(** The confidence an answer reports is a number other than zero. *)
Lemma confidence_truthy (confidence : option float) :
  truthy (num match confidence with
              | Some c => if truthy (num c) then c else 1
              | None => 1
              end%float) = true.
Proof.
  destruct confidence as [c|]; [|reflexivity].
  by destruct (truthy (num c)) eqn:Hc.
Qed.

Section QueryRouteFacts.

Context `{Turf}.

Lemma run_outcome loadGeoJSONData h aiResult type parameters layers :
  match QueryRoute.run loadGeoJSONData h aiResult type parameters layers with
  | Returns (response, h') =>
      ∃ layers' results,
        layers = Some layers' ∧
        processOperation_any
          (RawOperation.mk (Some type) parameters (Some layers'))
          (layers' ≫= loadGeoJSONData) h
          = Returns (results, h') ∧
        response
          = QueryRoute.Status200
              (QueryRoute.mkSuccess "ai" type
                 (default "" (AIResult.explanation aiResult))
                 (match AIResult.confidence aiResult with
                  | Some c => if truthy (num c) then c else 1
                  | None => 1
                  end)%float
                 layers' parameters results)
  | Throws e =>
      layers = None ∧ e = TypeError ∨
      ∃ layers',
        layers = Some layers' ∧
        processOperation_any
          (RawOperation.mk (Some type) parameters (Some layers'))
          (layers' ≫= loadGeoJSONData) h
          = Throws e
  end.
Proof.
  unfold QueryRoute.run. destruct layers as [layers|]; [|by left]. simpl.
  destruct (processOperation_any _ _ h) as [[results h']|e] eqn:Hrun; simpl.
  - by exists layers, results.
  - right. by exists layers.
Qed.

(** The answers the route gives before running an operation, and the
    operation it runs. *)
Lemma handle_cases ask loadGeoJSONData h body :
  (∃ text,
     QueryRoute.handle ask loadGeoJSONData h body
       = Returns (QueryRoute.Status400 text, h)) ∨
  (∃ e, body = Throws e ∧
        QueryRoute.handle ask loadGeoJSONData h body = Throws e) ∨
  QueryRoute.handle ask loadGeoJSONData h body
    = Throws (Error "Failed to interpret query as spatial operation") ∨
  QueryRoute.handle ask loadGeoJSONData h body = Throws TypeError ∨
  ∃ q aiResult operation type parameters,
    body = Returns (Some (str q)) ∧ nonEmpty q = true ∧
    ask q QueryRoute.AVAILABLE_LAYERS = Returns (Some aiResult) ∧
    AIResult.operation aiResult = Some operation ∧
    RawOperation.type operation = Some type ∧
    runAs type ∈ QueryRoute.validOperationTypes ∧
    QueryRoute.handle ask loadGeoJSONData h body
      = QueryRoute.run loadGeoJSONData h aiResult (runAs type) parameters
          (RawOperation.layers operation) ∧
    (parameters = RawOperation.parameters operation ∨
     ∃ map name city,
       runAs type = "WITHIN" ∧
       RawOperation.parameters operation = Some map ∧
       QueryRoute.cityNameOf map = Some name ∧
       nonEmpty name = true ∧
       findFeatureByName (loadGeoJSONData "cities") name
         = Returns (Some city) ∧
       hasGeometry city ∧
       parameters = Some (<["targetGeometry" := VFeature city]> map)).
Proof.
  unfold QueryRoute.handle.
  destruct body as [[query|]|e]; simpl;
    [|by right; right; right; left|right; left; by exists e].
  destruct query as [[| | | |q]|f|inherited]; try (left; by eexists).
  destruct (nonEmpty q) eqn:Hq; simpl; [|left; by eexists].
  unfold interpretQuery.
  destruct (ask q QueryRoute.AVAILABLE_LAYERS) as [parsed|e] eqn:Hask; simpl;
    [|by right; right; left].
  destruct parsed as [aiResult|]; simpl; [|left; by eexists].
  destruct (AIResult.operation aiResult) as [operation|] eqn:Hop; simpl;
    [|left; by eexists].
  destruct (RawOperation.type operation) as [type|] eqn:Htype;
    [|left; by eexists].
  fold (runAs type).
  destruct (decide (runAs type ∈ QueryRoute.validOperationTypes))
    as [Hvalid|Hno].
  2:{ rewrite bool_decide_eq_false_2 by done. simpl. left. by eexists. }
  rewrite bool_decide_eq_true_2 by done. simpl.
  destruct (String.eqb_spec (runAs type) "WITHIN") as [Hwithin|Hother].
  2:{ right; right; right; right.
      exists q, aiResult, operation, type, (RawOperation.parameters operation).
      split_and!; try done. by left. }
  destruct (RawOperation.parameters operation) as [map|] eqn:Hmap;
    [|by right; right; right; left].
  destruct (QueryRoute.cityNameOf map) as [name|] eqn:Hname.
  2:{ right; right; right; right.
      exists q, aiResult, operation, type, (Some map).
      split_and!; try done. by left. }
  destruct (nonEmpty name) eqn:Hfull.
  2:{ right; right; right; right.
      exists q, aiResult, operation, type, (Some map).
      split_and!; try done. by left. }
  pose proof (resolveCity_outcome (loadGeoJSONData "cities") name) as Hcity.
  destruct (QueryRoute.resolveCity _ name) as [[city|]|e]; simpl.
  - destruct Hcity as [Hfound Hgeometry].
    right; right; right; right.
    exists q, aiResult, operation, type,
      (Some (<["targetGeometry" := VFeature city]> map)).
    split_and!; try done. right. by exists map, name, city.
  - left. by eexists.
  - subst e. by right; right; right; left.
Qed.
(* ===== verification/_CoqProject ===== *)
-Q . S2P
Prelude.v
LinuxList.v
Mm.v
Evict.v
Idr.v
IdrList.v
Gem.v
Rect.v
Lock.v
Context.v
Modes.v
EdidTables.v
Edid.v
Cea.v
EdidModes.v
Formats.v
Vblank.v
FrameBuf.v
FrameBufInv.v
CrtcHelper.v
CrtcHelperInv.v
Timers.v
Fences.v
FenceRegs.v
FenceInv.v
FenceBind.v
FenceRoom.v
FenceSafe.v
Swizzle.v
Pll.v
PllRegs.v
SharedPll.v
Link.v
Lemma nxt_set_next a b v h : is_Some (h !! a) →
  nxt (alter (set_next v) a h) b = if decide (a = b) then v else nxt h b.
Proof. solve_view. Qed.
Lemma nxt_set_prev a b v h : nxt (alter (set_prev v) a h) b = nxt h b.
Proof. solve_view. Qed.
Lemma nxt_set_contain a b v h : nxt (alter (set_contain v) a h) b = nxt h b.
Proof. solve_view. Qed.
Lemma prv_set_prev a b v h : is_Some (h !! a) →
  prv (alter (set_prev v) a h) b = if decide (a = b) then v else prv h b.
Proof. solve_view. Qed.
Lemma prv_set_next a b v h : prv (alter (set_next v) a h) b = prv h b.
Proof. solve_view. Qed.
Lemma prv_set_contain a b v h : prv (alter (set_contain v) a h) b = prv h b.
Proof. solve_view. Qed.
Lemma con_set_contain a b v h : is_Some (h !! a) →
  con (alter (set_contain v) a h) b = if decide (a = b) then v else con h b.
Proof. solve_view. Qed.
Lemma con_set_next a b v h : con (alter (set_next v) a h) b = con h b.
Proof. solve_view. Qed.
Lemma con_set_prev a b v h : con (alter (set_prev v) a h) b = con h b.
Proof. solve_view. Qed.

(** [h'] differs from [h] only in the links and back pointers given, and has
    the same addresses. *)
Record heap_upd h h' (fn fp : A → option A) (fc : A → option C) : Prop := {
  upd_nxt a : nxt h' a = fn a;
  upd_prv a : prv h' a = fp a;
  upd_con a : con h' a = fc a;
  upd_dom a : is_Some (h' !! a) ↔ is_Some (h !! a);
}.

Ltac heap_alloc := rewrite ?lookup_alter_is_Some; assumption.
(* ===== verification/Mm.v ===== *)
(** * drm_mm.c: the range manager

    The allocator state is the heap of its list heads (the node list, threaded
    through [head_node], the hole stack and the list of unused nodes), the
    fields of every [struct drm_mm_node], and the scalar fields of
    [struct drm_mm].  Every function of drm_mm.c is a step of [M drm_mm], with
    its [BUG_ON]s.  [mm_rep] relates a state to the blocks it manages; the
    theorems show that allocation, release and eviction scans do on the blocks
    what they promise and never hit a [BUG_ON]. *)

From stdpp Require Import base option list gmap.
From Stdlib Require Import ZArith Lia.
From S2P Require Import Prelude LinuxList.

(** ** Data *)

(** A node is identified by a positive; [head_node] of the manager is 1. *)
Abbreviation node_id := positive (only parsing).
Definition head_node : node_id := 1%positive.

(** The list heads of the manager: [node_list] and [hole_stack] of each node,
    and the two heads that are fields of [struct drm_mm]. *)
Inductive lh_addr :=
  | NodeList (n : node_id)
  | HoleLink (n : node_id)
  | HoleStack
  | UnusedNodes.

#[export] Instance lh_addr_eq_dec : EqDecision lh_addr.
Proof. solve_decision. Defined.

#[export] Instance lh_addr_countable : Countable lh_addr.
Proof.
  refine (inj_countable'
    (λ a, match a with
          | NodeList n => inl (inl n) | HoleLink n => inl (inr n)
          | HoleStack => inr true | UnusedNodes => inr false end)
    (λ x, match x with
          | inl (inl n) => NodeList n | inl (inr n) => HoleLink n
          | inr true => HoleStack | inr false => UnusedNodes end) _).
  by intros [].
Defined.

Abbreviation lh_heap := (gmap lh_addr (list_head lh_addr positive)).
========================================
▶ [Your objective]: Give again, word for word, every line of the listing above from the one with "text, h)) ∨" to the one with "[|by right; right; right; left|right;", both inclusive, and nothing beyond them.

▶ [Task output]:
       = Returns (QueryRoute.Status400 text, h)) ∨
  (∃ e, body = Throws e ∧
        QueryRoute.handle ask loadGeoJSONData h body = Throws e) ∨
  QueryRoute.handle ask loadGeoJSONData h body
    = Throws (Error "Failed to interpret query as spatial operation") ∨
  QueryRoute.handle ask loadGeoJSONData h body = Throws TypeError ∨
  ∃ q aiResult operation type parameters,
    body = Returns (Some (str q)) ∧ nonEmpty q = true ∧
    ask q QueryRoute.AVAILABLE_LAYERS = Returns (Some aiResult) ∧
    AIResult.operation aiResult = Some operation ∧
    RawOperation.type operation = Some type ∧
    runAs type ∈ QueryRoute.validOperationTypes ∧
    QueryRoute.handle ask loadGeoJSONData h body
      = QueryRoute.run loadGeoJSONData h aiResult (runAs type) parameters
          (RawOperation.layers operation) ∧
    (parameters = RawOperation.parameters operation ∨
     ∃ map name city,
       runAs type = "WITHIN" ∧
       RawOperation.parameters operation = Some map ∧
       QueryRoute.cityNameOf map = Some name ∧
       nonEmpty name = true ∧
       findFeatureByName (loadGeoJSONData "cities") name
         = Returns (Some city) ∧
       hasGeometry city ∧
       parameters = Some (<["targetGeometry" := VFeature city]> map)).
Proof.
  unfold QueryRoute.handle.
  destruct body as [[query|]|e]; simpl;
    [|by right; right; right; left|right; left; by exists e].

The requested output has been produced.